(* ===== verification/Path.v ===== *)
(** * The path: its largest datagram, and the peer's parameters

    Models [crates/transport/src/pmtud.rs], the search for the largest datagram
    a path carries, and [params.rs], the parameters a peer declares in its
    handshake. *)

From S2P Require Import Prelude Flight.
#[local] Open Scope N_scope.

(** ** The search *)
Definition BASE_PLPMTU : N := MIN_DATAGRAM_BYTES.
Definition MAX_PROBES : N := 3.
Definition RAISE_TIMER_NS : N := 600000000000.
Definition SEARCH_GRANULARITY : N := 29.
Definition BLACK_HOLE_LOSSES : N := MAX_PROBES.
Record Probe := mkProbe { pb_pn : N; pb_size : N }.
Record PathMtuStats := mkPathStats { probes_sent : N; probes_acked : N; probes_lost : N; probes_refused : N; black_holes : N }.
Record PathMtu := mkPath {
  pm_confirmed : N; pm_too_large : N; pm_peer_max : N; pm_local_cap : option N; pm_probe : option Probe; pm_attempts : option (N * N);
  pm_raise_at : option N; pm_recheck : option N; pm_large_losses : N; pm_stats : PathMtuStats }.
#[export] Instance set_pm_confirmed : Setter pm_confirmed := λ f r, let 'mkPath a b c d e g h i j k := r in mkPath (f a) b c d e g h i j k.
#[export] Instance set_pm_too_large : Setter pm_too_large := λ f r, let 'mkPath a b c d e g h i j k := r in mkPath a (f b) c d e g h i j k.
#[export] Instance set_pm_local_cap : Setter pm_local_cap := λ f r, let 'mkPath a b c d e g h i j k := r in mkPath a b c (f d) e g h i j k.
#[export] Instance set_pm_probe : Setter pm_probe := λ f r, let 'mkPath a b c d e g h i j k := r in mkPath a b c d (f e) g h i j k.
#[export] Instance set_pm_attempts : Setter pm_attempts := λ f r, let 'mkPath a b c d e g h i j k := r in mkPath a b c d e (f g) h i j k.
#[export] Instance set_pm_raise_at : Setter pm_raise_at := λ f r, let 'mkPath a b c d e g h i j k := r in mkPath a b c d e g (f h) i j k.
#[export] Instance set_pm_recheck : Setter pm_recheck := λ f r, let 'mkPath a b c d e g h i j k := r in mkPath a b c d e g h (f i) j k.
#[export] Instance set_pm_large_losses : Setter pm_large_losses := λ f r, let 'mkPath a b c d e g h i j k := r in mkPath a b c d e g h i (f j) k.
#[export] Instance set_pm_stats : Setter pm_stats := λ f r, let 'mkPath a b c d e g h i j k := r in mkPath a b c d e g h i j (f k).
Definition count_sent (s : PathMtuStats) : PathMtuStats := mkPathStats (sat_add (probes_sent s) 1) (probes_acked s) (probes_lost s) (probes_refused s) (black_holes s).
Definition count_acked (s : PathMtuStats) : PathMtuStats := mkPathStats (probes_sent s) (sat_add (probes_acked s) 1) (probes_lost s) (probes_refused s) (black_holes s).
Definition count_lost (s : PathMtuStats) : PathMtuStats := mkPathStats (probes_sent s) (probes_acked s) (sat_add (probes_lost s) 1) (probes_refused s) (black_holes s).
Definition count_refused (s : PathMtuStats) : PathMtuStats := mkPathStats (probes_sent s) (probes_acked s) (probes_lost s) (sat_add (probes_refused s) 1) (black_holes s).
Definition count_black_hole (s : PathMtuStats) : PathMtuStats := mkPathStats (probes_sent s) (probes_acked s) (probes_lost s) (probes_refused s) (sat_add (black_holes s) 1).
********************
What needs to be done
Extract, please, the lines from the start of the entries above through the one with "Models [crates/transport/src/pmtud.rs], the", both included, reproducing each exactly and adding nothing.

Answer section
(* ===== verification/Path.v ===== *)
(** * The path: its largest datagram, and the peer's parameters

    Models [crates/transport/src/pmtud.rs], the search for the largest datagram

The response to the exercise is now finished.